Stored records:
(* ===== verification/MergeSort.v ===== *)
(** * MergeSort: Concurrent Sorting/msort.c and tmsort.c

    Merge sort over two arrays that swap roles at every level.  The arrays are
    the shared memory of [Conc]: location [(a, i)] is element [i] of array
    [a], with [false] for the input and [true] for the result.  msort.c is the
    sequential version; tmsort.c forks a thread for the left half while
    [thread_count] is above one.  Signed overflow of the index and thread
    count arithmetic is a fault.  Thread creation is assumed to succeed. *)
From stdpp Require Import base list gmap sorting.
From Stdlib Require Import ZArith Lia.
From S2P Require Import Prelude Conc.

Module MergeSort.

Abbreviation loc := (bool * Z)%type.

(** ** Shared code *)

(** memmove of [n] elements between different arrays. *)
Fixpoint copy (n : nat) (nums : bool) (src : Z) (target : bool) (dst : Z) : prog loc :=
  match n with
  | O => Done
  | S n => Read (nums, src) (fun v => Write (target, dst) v (copy n nums (src + 1) target (dst + 1)))
  end.

(** What merge does after its loop. *)
Definition merge_rest (nums target : bool) (mid to left right i : Z) : prog loc :=
  if left <? mid then copy (Z.to_nat (mid - left)) nums left target i
  else if right <? to then copy (Z.to_nat (to - right)) nums right target i
  else Done.

(** [(from + to) / 2] on ints. *)
Definition with_mid (from to : Z) (k : Z -> prog loc) : prog loc :=
  if int_range (from + to) then k (Z.quot (from + to) 2) else Crash SignedOverflow.
(** The static initialisers. *)
Definition initial (orc : list bool) : state := mk_state None 0 MAX_CAP false [] 0 orc.

Definition set_tokens (a : option (list slot)) (st : state) : state :=
  mk_state a (tokens_size st) (tokens_capacity st) (is_tokens_initialized st) (prev_command st) (live st) (oracle st).
Definition set_size (n : Z) (st : state) : state :=
  mk_state (tokens st) n (tokens_capacity st) (is_tokens_initialized st) (prev_command st) (live st) (oracle st).
Definition set_capacity (n : Z) (st : state) : state :=
  mk_state (tokens st) (tokens_size st) n (is_tokens_initialized st) (prev_command st) (live st) (oracle st).
Definition set_initialized (b : bool) (st : state) : state :=
  mk_state (tokens st) (tokens_size st) (tokens_capacity st) b (prev_command st) (live st) (oracle st).
Definition set_prev (c : list Z) (st : state) : state :=
  mk_state (tokens st) (tokens_size st) (tokens_capacity st) (is_tokens_initialized st) c (live st) (oracle st).
Definition add_live (n : Z) (st : state) : state :=
  mk_state (tokens st) (tokens_size st) (tokens_capacity st) (is_tokens_initialized st) (prev_command st) (live st + n) (oracle st).
Definition set_oracle (o : list bool) (st : state) : state :=
  mk_state (tokens st) (tokens_size st) (tokens_capacity st) (is_tokens_initialized st) (prev_command st) (live st) o.

(** Whether an allocation succeeds; on failure the callers exit. *)
Definition alloc : M state bool := fun st =>
  match oracle st with
  | [] => Ok (true, st)
  | b :: rest => Ok (b, set_oracle rest st)
  end.

Definition exit {A} (code : Z) : M state A := fail (Exited code).

(** [tokens[i]] and [tokens[i] = v]. *)
Definition get_slot (i : Z) : M state slot :=
  let! a := gets tokens in
  match a with
  | None => fail NullDeref
  | Some a =>
      match znth a i with
      | None => fail OutOfBounds
      | Some Junk => fail Uninit
      | Some x => ret x
      end
  end.

Definition put_slot (i : Z) (v : slot) : M state unit :=
  let! a := gets tokens in
  match a with
  | None => fail NullDeref
  | Some a =>
      match zupd a i v with
      | None => fail OutOfBounds
      | Some a' => modify (set_tokens (Some a'))
      end
  end.

(** [free(tokens[i])]. *)
Definition free_string (v : slot) : M state unit :=
  match v with
  | Tok _ => modify (add_live (-1))
  | _ => ret tt
  end.

Definition init_tokens : M state unit :=
  let! st := get in
  if is_tokens_initialized st then ret tt else
  let! ok := alloc in
  if ok then
    do! modify (fun st => add_live 1 (set_tokens (Some (replicate (Z.to_nat (tokens_capacity st)) Junk)) st)) in
    do! put_slot 0 Null in
    modify (set_initialized true)
  else exit 1.

Definition grow_tokens : M state unit :=
  let! st := get in
  let! new_capacity := chk_int (tokens_capacity st + MAX_CAP) in
  let! ok := alloc in
  if ok then
    do! modify (set_capacity new_capacity) in
    modify (fun st => set_tokens
      (Some (default [] (tokens st) ++ replicate (Z.to_nat new_capacity - length (default [] (tokens st))) Junk)) st)
  else exit 1.

Definition tokens_full : M state bool :=
  gets (fun st => tokens_capacity st - 1 <=? tokens_size st).

Definition add_token (token : list Z) : M state unit :=
  let! full := tokens_full in
  do! (if full then grow_tokens else ret tt) in
  let! n := gets tokens_size in
  let! old := get_slot n in
  do! free_string old in
  let! ok := alloc in
  if ok then
    do! modify (add_live 1) in
    do! put_slot n (Tok token) in
    do! modify (set_size (n + 1)) in
    put_slot (n + 1) Null
  else exit 1.

(** ** Reading one token

    [put_char] is [*buf++ = c] on a buffer of [room] bytes. *)
Definition put_char (room : Z) (buf : list Z) (c : Z) : M state (list Z) :=
  if Z.of_nat (length buf) <? room then ret (buf ++ [c]) else fail OutOfBounds.

(** [*buf = '\0'], after which the buffer holds the string. *)
Definition terminate (room : Z) (buf : list Z) : M state (list Z) :=
  if Z.of_nat (length buf) <? room then ret buf else fail OutOfBounds.

(** The loop of read_string; [fuel] counts its iterations, at most two for a
    character. *)
Fixpoint read_string_from (fuel : nat) (room : Z) (input buf : list Z) (escaped : bool)
    : M state (list Z * bool) :=
  match fuel with
  | O => fail OutOfFuel
  | S fuel =>
      match input with
      | [] => ret (buf, escaped)
      | c :: rest =>
          if c =? 34 then ret (buf, escaped) else
          if escaped then
            let! buf := put_char room buf (if c =? 110 then 10 else c) in
            read_string_from fuel room rest buf false
          else if c =? 92 then read_string_from fuel room input buf true
          else
            let! buf := put_char room buf c in
            read_string_from fuel room rest buf false
      end
  end.

Definition read_string (room : Z) (input : list Z) : M state (list Z * Z) :=
  let! '(buf, escaped) := read_string_from (S (2 * length input)) room input [] false in
  if (escaped : bool) then exit 1 else
  let! s := terminate room buf in
  ret (s, u32 (Z.of_nat (length s))).

Definition is_delim (c : Z) : bool := (c =? 32) || (c =? 10) || (c =? 9) || (c =? 59).

Fixpoint read_until_space (room : Z) (input buf : list Z) : M state (list Z) :=
  match input with
  | [] => terminate room buf
  | c :: rest =>
      if is_delim c then terminate room buf else
      let! buf := put_char room buf c in
      read_until_space room rest buf
  end.

(** The characters between quotes; the result is the token and the rest of the
    line after the closing quote. *)
Fixpoint read_quoted (room quote_char : Z) (line buf : list Z) : M state (list Z * list Z) :=
  match line with
  | [] => let! s := terminate room buf in ret (s, [])
  | c :: rest =>
      if c =? quote_char then
        let! s := terminate room buf in ret (s, rest)
      else match rest with
      | d :: rest' =>
          if c =? 92 then
            if d =? quote_char then read_quoted room quote_char rest' buf
            else
              let! buf := put_char room buf (if d =? 110 then 10 else if d =? 116 then 9 else d) in
              read_quoted room quote_char rest' buf
          else
            let! buf := put_char room buf c in
            read_quoted room quote_char rest buf
      | [] =>
          let! buf := put_char room buf c in
          read_quoted room quote_char rest buf
      end
  end.

Fixpoint skip_space (line : list Z) : list Z :=
  match line with
  | [] => []
  | c :: rest => if isspace c then skip_space rest else line
  end.

(** One token of a line that starts with [c], not a space. *)
Definition next_token (c : Z) (rest : list Z) : M state (list Z * list Z) :=
  if (c =? 34) || (c =? 39) then read_quoted MAX_TOKEN_SIZE c rest []
  else if strchr (str "();|<>") c then ret ([c], rest)
  else
    let! s := read_until_space MAX_TOKEN_SIZE (c :: rest) [] in
    ret (s, drop (length s) (c :: rest)).

(** The main loop of get_tokens; every iteration reads at least a character. *)
Fixpoint read_tokens (fuel : nat) (line : list Z) (tokens_found : Z) : M state Z :=
  match fuel with
  | O => fail OutOfFuel
  | S fuel =>
      match skip_space line with
      | [] => ret tokens_found
      | c :: rest =>
          let! '(token, rest) := next_token c rest in
          do! add_token token in
          read_tokens fuel rest (u32 (tokens_found + 1))
      end
  end.

Fixpoint free_strings (n : nat) (i : Z) : M state unit :=
  match n with
  | O => ret tt
  | S n =>
      let! v := get_slot i in
      do! free_string v in
      free_strings n (i + 1)
  end.

Definition free_tokens : M state unit :=
  let! n := gets tokens_size in
  do! free_strings (Z.to_nat n) 0 in
  let! a := gets tokens in
  do! (match a with Some _ => modify (add_live (-1)) | None => ret tt end) in
  do! modify (set_tokens None) in
  do! modify (set_size 0) in
  do! modify (set_capacity MAX_CAP) in
  modify (set_initialized false).

Definition get_global_tokens : M state (option (list slot)) := gets tokens.

(** prev_command has 256 bytes; snprintf keeps 255 characters. *)
Definition set_prev_command (cmd : option (list Z)) : M state unit :=
  match cmd with
  | None => ret tt
  | Some cmd => modify (set_prev (take 255 cmd))
  end.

▶ What you are asked to do: Starting at the line above that contains "(** ** Reading one token", write out each line exactly until the line that contains "let! buf := put_char room buf (if c" has been written, and stop there.

▶ Your solution:
(** ** Reading one token

    [put_char] is [*buf++ = c] on a buffer of [room] bytes. *)
Definition put_char (room : Z) (buf : list Z) (c : Z) : M state (list Z) :=
  if Z.of_nat (length buf) <? room then ret (buf ++ [c]) else fail OutOfBounds.

(** [*buf = '\0'], after which the buffer holds the string. *)
Definition terminate (room : Z) (buf : list Z) : M state (list Z) :=
  if Z.of_nat (length buf) <? room then ret buf else fail OutOfBounds.

(** The loop of read_string; [fuel] counts its iterations, at most two for a
    character. *)
Fixpoint read_string_from (fuel : nat) (room : Z) (input buf : list Z) (escaped : bool)
    : M state (list Z * bool) :=
  match fuel with
  | O => fail OutOfFuel
  | S fuel =>
      match input with
      | [] => ret (buf, escaped)
      | c :: rest =>
          if c =? 34 then ret (buf, escaped) else
          if escaped then
            let! buf := put_char room buf (if c =? 110 then 10 else c) in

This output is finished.